Carbapenems are important last-line antibiotics for the treatment of hospital infections. Enterobacteriaceae (such as Klebsiella pneumoniae or Escherichia coli) expressing the “New Delhi Metallo-β-lactamase” gene blaNDM-1 are resistant to carbapenems and were predicted to become a major global health problem. To cope with this emerging threat, there is a need for rapid and sensitive molecular assays to detect blaNDM-1 in carbapenem-resistant Enterobacteriaceae from clinical isolates. In diagnostic laboratories, real-time PCR is the current gold standard for the sensitive and rapid detection of pathogens. We describe a real-time PCR assay as well as two conventional PCR assays to detect blaNDM-1. Only minute amounts of total DNA extracted from one bacterial colony are sufficient to allow detection of blaNDM-1 by real-time PCR within less than 1 h.
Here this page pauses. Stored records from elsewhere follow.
(** *** Asymmetric cryptography *)
Definition psa_sign_hash (key_id alg : Z) (hash signature : list Z) (signature_length : Z) : API (psa_status_t * (list Z * Z)) :=
  API_DISPATCH (packed TFM_CRYPTO_SIGN_HASH_SID key_id alg 0) [hash] [signature] (signature, signature_length)
    (fun o => (buffer 0 o, len 0 o)).
Definition psa_asymmetric_sign (key_id alg : Z) (hash signature : list Z) (signature_length : Z) :
    API (psa_status_t * (list Z * Z)) := psa_sign_hash key_id alg hash signature signature_length.
Definition psa_verify_hash (key_id alg : Z) (hash signature : list Z) : API psa_status_t :=
  API_DISPATCH_NO_OUTVEC (packed TFM_CRYPTO_VERIFY_HASH_SID key_id alg 0) [hash; signature].
Definition psa_asymmetric_verify (key_id alg : Z) (hash signature : list Z) : API psa_status_t :=
  psa_verify_hash key_id alg hash signature.
Definition psa_asymmetric_encrypt (key_id alg : Z) (input : list Z) (salt : option (list Z)) (salt_length : Z)
    (output : list Z) (output_length : Z) : API (psa_status_t * (list Z * Z)) :=
  if is_null salt && negb (salt_length =? 0) then refuse PSA_ERROR_INVALID_ARGUMENT (output, output_length)
  else
    API_DISPATCH (packed TFM_CRYPTO_ASYMMETRIC_ENCRYPT_SID key_id alg 0) (input :: bytes_of salt) [output] (output, output_length)
      (fun o => (buffer 0 o, len 0 o)).
Definition psa_asymmetric_decrypt (key_id alg : Z) (input : list Z) (salt : option (list Z)) (salt_length : Z)
    (output : list Z) (output_length : Z) : API (psa_status_t * (list Z * Z)) :=
  if is_null salt && negb (salt_length =? 0) then refuse PSA_ERROR_INVALID_ARGUMENT (output, output_length)
  else
    API_DISPATCH (packed TFM_CRYPTO_ASYMMETRIC_DECRYPT_SID key_id alg 0) (input :: bytes_of salt) [output] (output, output_length)
      (fun o => (buffer 0 o, len 0 o)).

(** *** Key derivation *)
Definition psa_key_derivation_get_capacity (operation capacity : Z) : API (psa_status_t * Z) :=
  API_DISPATCH (packed TFM_CRYPTO_KEY_DERIVATION_GET_CAPACITY_SID 0 0 operation) [] [u32_bytes capacity] capacity (number 0).
Definition psa_key_derivation_output_bytes (operation : Z) (output : list Z) : API (psa_status_t * list Z) :=
  API_DISPATCH (packed TFM_CRYPTO_KEY_DERIVATION_OUTPUT_BYTES_SID 0 0 operation) [] [output] output (buffer 0).
Definition psa_key_derivation_input_key (operation step key_id : Z) : API psa_status_t :=
  API_DISPATCH_NO_OUTVEC (with_step step (packed TFM_CRYPTO_KEY_DERIVATION_INPUT_KEY_SID key_id 0 operation)) [].
Definition psa_key_derivation_abort (operation : Z) : API (psa_status_t * Z) :=
  API_DISPATCH (packed TFM_CRYPTO_KEY_DERIVATION_ABORT_SID 0 0 operation) [] [u32_bytes operation] operation (number 0).
Definition psa_key_derivation_key_agreement (operation step private_key : Z) (peer_key : list Z) : API (psa_status_t * Z) :=
  API_DISPATCH (with_step step (packed TFM_CRYPTO_KEY_DERIVATION_KEY_AGREEMENT_SID private_key 0 operation)) [peer_key]
    [u32_bytes operation] operation (number 0).
Definition psa_generate_random (output : list Z) : API (psa_status_t * list Z) :=
  if Z.of_nat (length output) =? 0 then refuse PSA_SUCCESS output
  else API_DISPATCH (packed TFM_CRYPTO_GENERATE_RANDOM_SID 0 0 0) [] [output] output (buffer 0).
Definition psa_raw_key_agreement (alg private_key : Z) (peer_key output : list Z) (output_length : Z) :
    API (psa_status_t * (list Z * Z)) :=
  API_DISPATCH (packed TFM_CRYPTO_RAW_KEY_AGREEMENT_SID private_key alg 0) [peer_key] [output] (output, output_length)
    (fun o => (buffer 0 o, len 0 o)).
Definition psa_key_derivation_setup (operation alg : Z) : API (psa_status_t * Z) :=
  API_DISPATCH (packed TFM_CRYPTO_KEY_DERIVATION_SETUP_SID 0 alg operation) [] [u32_bytes operation] operation (number 0).
Definition psa_key_derivation_set_capacity (operation capacity : Z) : API psa_status_t :=
  API_DISPATCH_NO_OUTVEC (with_capacity capacity (packed TFM_CRYPTO_KEY_DERIVATION_SET_CAPACITY_SID 0 0 operation)) [].
Definition psa_key_derivation_input_bytes (operation step : Z) (data : list Z) : API psa_status_t :=
  API_DISPATCH_NO_OUTVEC (with_step step (packed TFM_CRYPTO_KEY_DERIVATION_INPUT_BYTES_SID 0 0 operation)) [data].
Definition psa_key_derivation_output_key (attributes : psa_client_key_attributes) (operation key_id : Z) :
    API (psa_status_t * Z) :=
  API_DISPATCH (packed TFM_CRYPTO_KEY_DERIVATION_OUTPUT_KEY_SID 0 0 operation) [client_attr_bytes attributes] [u32_bytes key_id] key_id (number 0).

(** *** Functions of the API that are not there *)
Definition not_supported : API psa_status_t := fun w => (PSA_ERROR_NOT_SUPPORTED, w).
Definition psa_set_key_domain_parameters : API psa_status_t := not_supported.
Definition psa_get_key_domain_parameters : API psa_status_t := not_supported.
Definition psa_aead_update_ad : API psa_status_t := not_supported.
Definition psa_aead_finish : API psa_status_t := not_supported.
Definition psa_aead_verify : API psa_status_t := not_supported.
Definition psa_aead_abort : API psa_status_t := not_supported.
Definition psa_mac_compute : API psa_status_t := not_supported.
Definition psa_mac_verify : API psa_status_t := not_supported.
Definition psa_cipher_encrypt : API psa_status_t := not_supported.
Definition psa_cipher_decrypt : API psa_status_t := not_supported.
Definition psa_aead_encrypt_setup : API psa_status_t := not_supported.
Definition psa_aead_decrypt_setup : API psa_status_t := not_supported.
Definition psa_aead_generate_nonce : API psa_status_t := not_supported.
Definition psa_aead_set_nonce : API psa_status_t := not_supported.
Definition psa_aead_set_lengths : API psa_status_t := not_supported.
Definition psa_aead_update : API psa_status_t := not_supported.
End Api.
End Secure.

(** tfm_crypto_ipc_api.c: no output vector goes with a key agreement. *)
Module NonSecure.
Section Api.
Context {W : Type} (psa_connect : W -> bool * W) (psa_close : W -> W).
Context (psa_call : list (list Z) -> list (list Z) -> W -> psa_status_t * list outvec * W).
We also introduce a chemically synthesized blaNDM-1 gene as a convenient positive control for those laboratories wishing to setup in-house assays for blaNDM-1 detection. Importantly, our study represents a proof of principle for the usefulness of rapidly synthesized genes serving as positive controls for novel diagnostic PCR assays of emerging pathogens during the initial phase after their discovery when biological isolates are still rare and not commonly available.